Przy krytej pływalni w Zamościu pojawiło się testowe oznakowanie 3D przejścia dla pieszych. Trójwymiarowa zebra ma sprawić, że kierowcy będą w tym miejscu zdejmować nogę z gazu.
Plany budowy takiego przejścia pojawiły się już w ubiełym roku.

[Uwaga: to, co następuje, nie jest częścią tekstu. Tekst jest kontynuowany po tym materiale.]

(* ===== verification/FleetCoordination.v ===== *)
(** * Fleet generations and conflicts ([fleet_coordination.rs])

    Each source of fleet resources has one row with its newest generation and the
    progress of its synchronisation; conflicts found on the way are kept in a ledger.
    Both are written under the fence of the leader. *)

From S2P Require Import Prelude RustStr HaTables HaCoordination JobLeases.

– Kilka lat temu w Zamościu próbowano zwiększyć widoczność przejść dla pieszych poprzez naklejanie na słupach znaków drogowych biało-niebieskich elementów. Takie rozwiązanie się jednak nie sprawdziło. Jako instruktor nauki jazdy widziałem wiele niebezpiecznych sytuacji i od dawna myślałem, jak takim sytuacjom przeciwdziałać – opowiada Andrzej Trusek, właściciel szkoły nauki jazdy „Dobra szkoła” w Zamościu. – Wydaje mi się, że takim pomysłem byłyby właśnie trójwymiarowe przejścia.
Trusek zapowiedział wtedy, że może takie przedsięwzięcie sfinansować. Słowa dotrzymał. Trójwymiarowa zebra sprawia wrażenie, że wymalowane pasy są wypukłą przeszkodą. Kierowcy dojeżdżając do nich odruchowo zwalniają.
Na razie nie wiadomo, czy testowe przejście da oczekiwany efekt. Takie rozwiązania stosowane są jednak powszechnie m.in. w Stanach Zjednoczonych i Kanadzie, gdzie na jezdni maluje się sylwetkę dziecka z piłką. W Polsce takie rozwiązanie zastosowano dotychczas tylko w Lidzbarku Warmińskim. Pojawiło się ono w czerwcu.